Searching for the fastest dynamo: Laminar ABC flows

Abstract: The growth rate of the dynamo instability as a function of the magnetic Reynolds number Rm is investigated by means of numerical simulations for the family of the ABC flows and for 2 different forcing scales. For the ABC flows that are driven at the largest available length scale it is found that as the magnetic Reynolds number is increased: (a) The flow that results first in dynamo is the 2.5D flow for which A=B and C=0 (and all permutations). (b) The second type of flow that results in dynamo is the one for which A=B=2C/5 (and permutations). (c) The most symmetric flow A=B=C is the third type of flow that results in dynamo. (d) As Rm is increased, the A=B=C flow stops being a dynamo and transitions from a local maximum to a third-order saddle point. (e) At larger Rm the A=B=C flow re-establishes its self as a dynamo but remains a saddle point. (f) At the largest examined Rm the growth rate of the 2.5D flows starts to decrease, the A=B=C flow comes close to a local maximum again and the flow A=B=2C/5 (and permutations) results in the fastest dynamo with growth rate $\gamma~0.12$ at the largest examined Rm.

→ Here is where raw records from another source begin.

(** * Voila: geospatial point selection, camera bounds, region colouring

    A shallow embedding of the parts of the Voila front end that its
    specification makes checkable statements about:

    - [SpatialWorker]  : src/frontend/src/workers/spatialWorker.ts and the
      manager that wraps it (utils/spatialWorkerManager);
    - [SpatialWorkerDouble] : the circle query of the same file and the
      manager's method for it, on binary64 numbers;
    - [StateColors]    : src/frontend/src/utils/stateColors.ts;
    - [SelectionSlice] : store/slices/selectionSlice;
    - [MapSlice]       : store/slices/mapSlice;
    - [ThreeScene]     : src/frontend/src/hooks/useThreeJS.ts (camera part).

    Number model.  A JavaScript [number] is an IEEE-754 double.
    - Where a statement rests on comparisons only, or on arithmetic whose
      rounding cannot change it, numbers are exact rationals ([Q]): the
      worker in [SpatialWorker], the two slices, the point buffers and
      the statistics.  These definitions stay executable.
    - The circle query multiplies and adds before it compares, and a point
      near the circle can fall on either side once the products are
      rounded.  What is said about the circle's boundary is therefore said
      in [SpatialWorkerDouble], on the kernel's binary64 numbers, whose
      operations round as the engine's do, infinities and NaN included.
    - The camera code takes square roots ([Math.sqrt], [Vector3.normalize]);
      its numbers are real numbers ([R]), and the world matrix of the
      camera is taken as current (a frame was rendered since the camera
      last changed).  What is stated there holds with a margin that
      rounding does not reach, or does not involve arithmetic at all.

    Names.  A string holds the UTF-8 bytes of a name, as the source file
    and a map file hold it; [codeUnits] gives the UTF-16 units that
    [split('')] and [charCodeAt] see.  [stateAdjacency] and the colour map
    are plain objects, so a lookup also finds what [Object.prototype]
    holds: [objectPrototype]. *)

From Stdlib Require Import ZArith QArith Qminmax Qreals Reals Lra Lia Psatz.
From Stdlib Require Floats.
From Stdlib Require Import String Ascii List DecimalString Sorted.
From stdpp Require Import gmap strings list sorting.
Import ListNotations.

(* ===================================================================== *)
(** * The spatial worker                                                  *)
(* ===================================================================== *)

Module SpatialWorker.

Local Open Scope Q_scope.

(** [interface CompanyPoint { ticker; x; y; z }] *)
Record CompanyPoint : Type := mkCompanyPoint
  { ticker : string; x : Q; y : Q; z : Q }.

(** [interface Point2D { x; y }]; the module keeps the field names. *)
Module Point2D.
Record t : Type := mk { x : Q; y : Q }.
End Point2D.

(** JavaScript [a < b] on numbers. *)
Definition Qlt_bool (a b : Q) : bool :=
  match a ?= b with Lt => true | _ => false end.

(** The test of the [if] inside [selectInRectangle]. *)
Definition inRectangle (min max : Point2D.t) (company : CompanyPoint) : bool :=
  Qle_bool (Point2D.x min) (x company) && Qle_bool (x company) (Point2D.x max) &&
  Qle_bool (Point2D.y min) (z company) && Qle_bool (z company) (Point2D.y max).

(** [for (const company of allCoords) if (test) selected.push(company)]:
    the loop shared by the three selections, with [selected] as the
    accumulator. *)
Definition pushIf (test : CompanyPoint -> bool)
    (selected : list CompanyPoint) (company : CompanyPoint) : list CompanyPoint :=
  if test company then selected ++ [company] else selected.

Definition selectLoop (test : CompanyPoint -> bool)
    (allCoords : list CompanyPoint) : list CompanyPoint :=
  fold_left (pushIf test) allCoords [].

Definition selectInRectangle (min max : Point2D.t)
    (allCoords : list CompanyPoint) : list CompanyPoint :=
  selectLoop (inRectangle min max) allCoords.

(** The test of the [if] inside [selectInCircle], given [radiusSq], in
    exact arithmetic.  A double computation can differ from it for a
    point within rounding error of the circle, so nothing is said with
    this definition about which side of the boundary a point falls on:
    that is [SpatialWorkerDouble.inCircle]. *)
Definition inCircle (center : Point2D.t) (radiusSq : Q) (company : CompanyPoint) : bool :=
  let dx := x company - Point2D.x center in
  let dz := z company - Point2D.y center in
  Qle_bool (dx * dx + dz * dz) radiusSq.

Definition selectInCircle (center : Point2D.t) (radius : Q)
    (allCoords : list CompanyPoint) : list CompanyPoint :=
  let radiusSq := radius * radius in
  selectLoop (inCircle center radiusSq) allCoords.

(** One iteration of the edge loop of [isPointInPolygon]: the edge from
    [polygon[j]] to [polygon[i]] toggles [inside] when the horizontal ray
    from the point crosses it.  The two comparisons of heights are exact
    in doubles as well, and [&&] does not evaluate the crossing when they
    agree; the abscissa of the crossing is exact here and rounded in the
    code, so only statements that the height test decides, or in which
    the abscissa is computed without rounding, are made with it. *)
Definition edgeStep (px py : Q) (vi vj : Point2D.t) (inside : bool) : bool :=
  let xi := Point2D.x vi in let yi := Point2D.y vi in
  let xj := Point2D.x vj in let yj := Point2D.y vj in
  let intersect :=
    xorb (Qlt_bool py yi) (Qlt_bool py yj)
    && Qlt_bool px ((xj - xi) * (py - yi) / (yj - yi) + xi) in
  if intersect then negb inside else inside.

(** [for (let i = 0, j = polygon.length - 1; i < polygon.length; j = i++)];
    [n] counts the iterations that remain. *)
Fixpoint edgeLoop (px py : Q) (polygon : list Point2D.t)
    (n i j : nat) (inside : bool) : bool :=
  match n with
  | O => inside
  | S n' =>
      match nth_error polygon i, nth_error polygon j with
      | Some vi, Some vj =>
          edgeLoop px py polygon n' (S i) i (edgeStep px py vi vj inside)
      | _, _ => inside
      end
  end.

Definition isPointInPolygon (point : Point2D.t) (polygon : list Point2D.t) : bool :=
  edgeLoop (Point2D.x point) (Point2D.y point) polygon
    (List.length polygon) 0 (List.length polygon - 1) false.

Definition selectInPolygon (polygonPoints : list Point2D.t)
    (allCoords : list CompanyPoint) : list CompanyPoint :=
  if (List.length polygonPoints <? 3)%nat then []
  else selectLoop
         (fun company => isPointInPolygon (Point2D.mk (x company) (z company)) polygonPoints)
         allCoords.

(** ** The manager in front of the worker

    [SpatialWorkerManager] holds [spatialAPI : Remote<SpatialWorkerAPI> | null];
    a remote call is a promise that resolves to a list or rejects.  A
    rejected call is [None]. *)
Record SpatialWorkerAPI : Type := mkAPI
  { api_selectInRectangle :
      Point2D.t -> Point2D.t -> list CompanyPoint -> option (list CompanyPoint);
    api_selectInCircle :
      Point2D.t -> Q -> list CompanyPoint -> option (list CompanyPoint);
    api_selectInPolygon :
      list Point2D.t -> list CompanyPoint -> option (list CompanyPoint) }.

(** The API that [Comlink.expose(spatialOps)] serves. *)
Definition spatialOps : SpatialWorkerAPI :=
  {| api_selectInRectangle := fun min max l => Some (selectInRectangle min max l);
     api_selectInCircle := fun c r l => Some (selectInCircle c r l);
     api_selectInPolygon := fun ps l => Some (selectInPolygon ps l) |}.

(** [if (!this.spatialAPI) return []; try { return await ... } catch { return [] }] *)
Definition manager_selectInCircle (spatialAPI : option SpatialWorkerAPI)
    (center : Point2D.t) (radius : Q) (allCoords : list CompanyPoint)
    : list CompanyPoint :=
  match spatialAPI with
  | None => []
  | Some remote =>
      match api_selectInCircle remote center radius allCoords with
      | Some result => result
      | None => []
      end
  end.

End SpatialWorker.

(* ===================================================================== *)
(** * Region colouring                                                    *)
(* ===================================================================== *)

Module StateColors.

For the ABC flows that are driven at the second largest available length scale it is found that (a) the 2.5D flows A=B, C=0 (and permutations) are again the first flows that result in dynamo with a decreased onset. (b) The most symmetric flow A=B=C is the second type of flow that results in dynamo. It is and remains a local maximum. (c) At larger Rm the flow A=B=2C/5 (and permutations) appears as the third type of flow that results in dynamo. As Rm is increased it becomes the flow with the largest growth rate. The growth rates appear to have some correlation with the Lyaponov exponents but constructive re-folding of the field lines appears equally important in determining the fasted dynamo flow.